▸ **Information shown**:
(** C4. From a freshly built recorder, over every sequence of detection
    windows and gate operations: an utterance begins only on a window that
    is a speech candidate (verdict true and amplitude above the threshold)
    and whose predecessor among the evaluated windows is one too, that is
    after [speech_confirmation_threshold] = 2 consecutive candidates. From
    any recorder at rest with its counter at zero, a speech candidate
    followed by a window that is not one begins no utterance, records
    nothing and leaves the counter at zero; and every evaluated window that
    is not a speech candidate sets the counter to zero. *)
Theorem confirmation_hysteresis (c : Config) (enable_asr0 model_loads : bool)
    (index : list (string * FileInfo)) (files : gset string) (now : Q)
    (r0 : AudioRecorder) :
  init c enable_asr0 model_loads index files now = Done r0 ->
  (forall (es : list Event) (buffer : list bytes) (o : Observation),
     utterances_started (capture_step (capture_run r0 es) (EvWindow buffer o))
     <> utterances_started (capture_run r0 es) ->
     is_paused (capture_run r0 es) = false
     /\ is_speech_candidate o = true
     /\ exists (h : list Observation) (o' : Observation),
          evaluated r0 es = h ++ [o'] /\ is_speech_candidate o' = true)
  /\ (forall (r : AudioRecorder) (b1 b2 : list bytes) (o1 o2 : Observation),
        is_paused r = false ->
        is_recording_speech r = false ->
        consecutive_speech_count r = 0 ->
        is_speech_candidate o1 = true ->
        is_speech_candidate o2 = false ->
        let r1 := capture_step r (EvWindow b1 o1) in
        let r2 := capture_step r1 (EvWindow b2 o2) in
        utterances_started r1 = utterances_started r
        /\ utterances_started r2 = utterances_started r
        /\ is_recording_speech r1 = false
        /\ is_recording_speech r2 = false
        /\ speech_segments r2 = speech_segments r
        /\ asr_queue r2 = asr_queue r
        /\ consecutive_speech_count r2 = 0)
  /\ (forall (r : AudioRecorder) (buffer : list bytes) (o : Observation),
        is_paused r = false ->
        is_speech_candidate o = false ->
        consecutive_speech_count (capture_step r (EvWindow buffer o)) = 0).
Proof.
  intros Hinit.
  destruct (init_fresh _ _ _ _ _ _ _ Hinit) as (_ & _ & _ & Hc0 & _).
  split_and!.
  - intros es buffer o Hne. cbn [capture_step] in Hne.
    change (utterances_started (capture_run r0 es))
      with (utterances_started (set_audio_buffer buffer (capture_run r0 es)))
      in Hne.
    apply start_needs_confirmation in Hne as (Hp & Ho & _ & Hth).
    cbn [is_paused consecutive_speech_count set_audio_buffer] in Hp, Hth.
    unfold speech_confirmation_threshold in Hth.
    split_and!; [exact Hp | exact Ho |].
    destruct (positive_counter_last_window es r0) as [[_ Hsame]|Hlast];
      [lia | | exact Hlast].
    rewrite Hsame, Hc0 in Hth. lia.
  - intros r b1 b2 o1 o2 Hp Hrec Hc Ho1 Ho2 r1 r2.
    assert (Hr1 : r1 = set_consecutive_speech_count 1 (set_audio_buffer b1 r)).
    { subst r1. cbn [capture_step]. unfold process_audio_buffer.
      cbn [is_paused set_audio_buffer]. rewrite Hp.
      unfold classify_window. rewrite Ho1.
      cbn [is_recording_speech set_consecutive_speech_count
           consecutive_speech_count set_audio_buffer].
      rewrite Hrec, Hc. reflexivity. }
    assert (Hr2 : exists x,
               r2 = set_audio_buffer [] x
               /\ utterances_started x = utterances_started r
               /\ is_recording_speech x = false
               /\ speech_segments x = speech_segments r
               /\ asr_queue x = asr_queue r
               /\ consecutive_speech_count x = 0).
    { subst r2. rewrite Hr1. cbn [capture_step]. unfold process_audio_buffer.
      cbn [is_paused set_audio_buffer set_consecutive_speech_count]. rewrite Hp.
      unfold classify_window. rewrite Ho2.
      cbn [is_recording_speech set_consecutive_speech_count set_audio_buffer
           show_standby_status].
      rewrite Hrec. cbn [negb andb].
      destruct (show_standby_status r);
        cbn [print is_recording_speech set_console set_consecutive_speech_count
             set_audio_buffer];
        rewrite Hrec;
        (rewrite end_of_utterance_check_idle;
         [| unfold silence_elapsed; cbn; by rewrite Hrec]);
        eexists; (split; [reflexivity |]); crush_frame. }
    destruct Hr2 as (x & -> & Hu & Hr & Hs & Hq & Hcnt).
    rewrite Hr1. split_and!; try done.
  - intros r buffer o Hp Ho. cbn [capture_step].
    by apply nonspeech_resets_counter.
Qed.

End Hysteresis.

(** ** Recording cache *)

(** *** Sorting *)

Section SortedBy.
Context {A : Type} (key : A -> Z).

Lemma insert_by_perm (x : A) (l : list A) : Permutation (insert_by key x l) (x :: l).
Proof.
  induction l as [|y l IH]; simpl; [reflexivity |].
  destruct (key x <=? key y); [reflexivity |].
  rewrite IH. apply perm_swap.
Qed.

Lemma sorted_by_perm (l : list A) : Permutation (sorted_by key l) l.
Proof.
  induction l as [|x l IH]; simpl; [reflexivity |].
  rewrite insert_by_perm. by constructor.
Qed.

Lemma insert_by_sorted (x : A) (l : list A) :
  StronglySorted (fun a b => key a <= key b) l ->
  StronglySorted (fun a b => key a <= key b) (insert_by key x l).
Proof.
  induction 1 as [|y l Hs IH Hy]; simpl; [repeat constructor |].
  destruct (Z.leb_spec (key x) (key y)).
  - constructor; [by constructor |]. constructor; [assumption |].
    eapply List.Forall_impl; [| exact Hy]. simpl. intros. lia.
  - constructor; [assumption |].
    eapply Permutation_Forall; [symmetry; apply insert_by_perm |].
    constructor; [lia | assumption].
Qed.

Lemma sorted_by_sorted (l : list A) :
  StronglySorted (fun a b => key a <= key b) (sorted_by key l).
Proof.
  induction l as [|x l IH]; simpl; [constructor | by apply insert_by_sorted].
Qed.

Lemma sorted_app_le (l1 l2 : list A) (x y : A) :
  StronglySorted (fun a b => key a <= key b) (l1 ++ l2) ->
  In x l1 -> In y l2 -> key x <= key y.
Proof.
  induction l1 as [|a l1 IH]; simpl; [tauto |].
  intros Hs [<-|Hx] Hy; inversion Hs as [|? ? Hs' Ha]; subst.
  - rewrite List.Forall_forall in Ha. apply Ha, in_or_app. by right.
  - by apply IH.
Qed.
End SortedBy.

(** *** Removing several keys *)

Lemma dict_del_keeps_key {V} (k k0 : string) (d : list (string * V)) :
  In k0 (dict_keys d) -> k0 <> k -> In k0 (dict_keys (dict_del k d)).
Proof.
  induction d as [|[k' v] d IH]; simpl; [tauto |].
  intros [<-|Hin] Hne.
  - destruct (String.eqb_spec k k'); [congruence | by left].
  - destruct (String.eqb k k'); [assumption | right; auto].
Qed.

Lemma remove_keys_NoDup {V} (ks : list string) (d : list (string * V)) :
  List.NoDup (dict_keys d) -> List.NoDup (dict_keys (remove_keys ks d)).
Proof.
  revert d. induction ks as [|k ks IH]; intros d Hnd; simpl; [assumption |].
  apply IH. by apply dict_del_NoDup.
Qed.

Lemma remove_keys_In {V} (ks : list string) (d : list (string * V))
    (x : string * V) :
  List.NoDup (dict_keys d) ->
  In x (remove_keys ks d) <-> In x d /\ ~ In (fst x) ks.
Proof.
  revert d. induction ks as [|k ks IH]; intros d Hnd; simpl; [tauto |].
  rewrite IH by (by apply dict_del_NoDup). split.
  - intros [Hin Hni]. split; [by eapply dict_del_In |].
    intros [->|Hk]; [| contradiction].
    eapply dict_del_gone; [exact Hnd |].
    unfold dict_keys. apply in_map_iff. eauto.
  - intros [Hin Hni]. split; [| tauto].
    apply dict_del_other; [assumption | intros Heq; apply Hni; by left].
Qed.

Lemma remove_keys_length {V} (ks : list string) (d : list (string * V)) :
  List.NoDup (dict_keys d) -> List.NoDup ks -> incl ks (dict_keys d) ->
  (length (remove_keys ks d) + length ks = length d)%nat.
Proof.
  revert d. induction ks as [|k ks IH]; intros d Hnd Hks Hincl; simpl; [lia |].
  apply List.NoDup_cons_iff in Hks as [Hk Hks].
  rewrite <- (dict_del_length k d) by (apply Hincl; by left).
  rewrite <- (IH (dict_del k d)); [lia | by apply dict_del_NoDup | assumption |].
  intros k0 Hk0. apply dict_del_keeps_key; [apply Hincl; by right | congruence].
Qed.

▸ **Task directions**: Nothing but the lines above from the one containing "split_and!." through the one containing "unfold classify_window. rewrite Ho2." should appear in the answer, each repeated exactly.

▸ **Task solution**:
  split_and!.
  - intros es buffer o Hne. cbn [capture_step] in Hne.
    change (utterances_started (capture_run r0 es))
      with (utterances_started (set_audio_buffer buffer (capture_run r0 es)))
      in Hne.
    apply start_needs_confirmation in Hne as (Hp & Ho & _ & Hth).
    cbn [is_paused consecutive_speech_count set_audio_buffer] in Hp, Hth.
    unfold speech_confirmation_threshold in Hth.
    split_and!; [exact Hp | exact Ho |].
    destruct (positive_counter_last_window es r0) as [[_ Hsame]|Hlast];
      [lia | | exact Hlast].
    rewrite Hsame, Hc0 in Hth. lia.
  - intros r b1 b2 o1 o2 Hp Hrec Hc Ho1 Ho2 r1 r2.
    assert (Hr1 : r1 = set_consecutive_speech_count 1 (set_audio_buffer b1 r)).
    { subst r1. cbn [capture_step]. unfold process_audio_buffer.
      cbn [is_paused set_audio_buffer]. rewrite Hp.
      unfold classify_window. rewrite Ho1.
      cbn [is_recording_speech set_consecutive_speech_count
           consecutive_speech_count set_audio_buffer].
      rewrite Hrec, Hc. reflexivity. }
    assert (Hr2 : exists x,
               r2 = set_audio_buffer [] x
               /\ utterances_started x = utterances_started r
               /\ is_recording_speech x = false
               /\ speech_segments x = speech_segments r
               /\ asr_queue x = asr_queue r
               /\ consecutive_speech_count x = 0).
    { subst r2. rewrite Hr1. cbn [capture_step]. unfold process_audio_buffer.
      cbn [is_paused set_audio_buffer set_consecutive_speech_count]. rewrite Hp.
      unfold classify_window. rewrite Ho2.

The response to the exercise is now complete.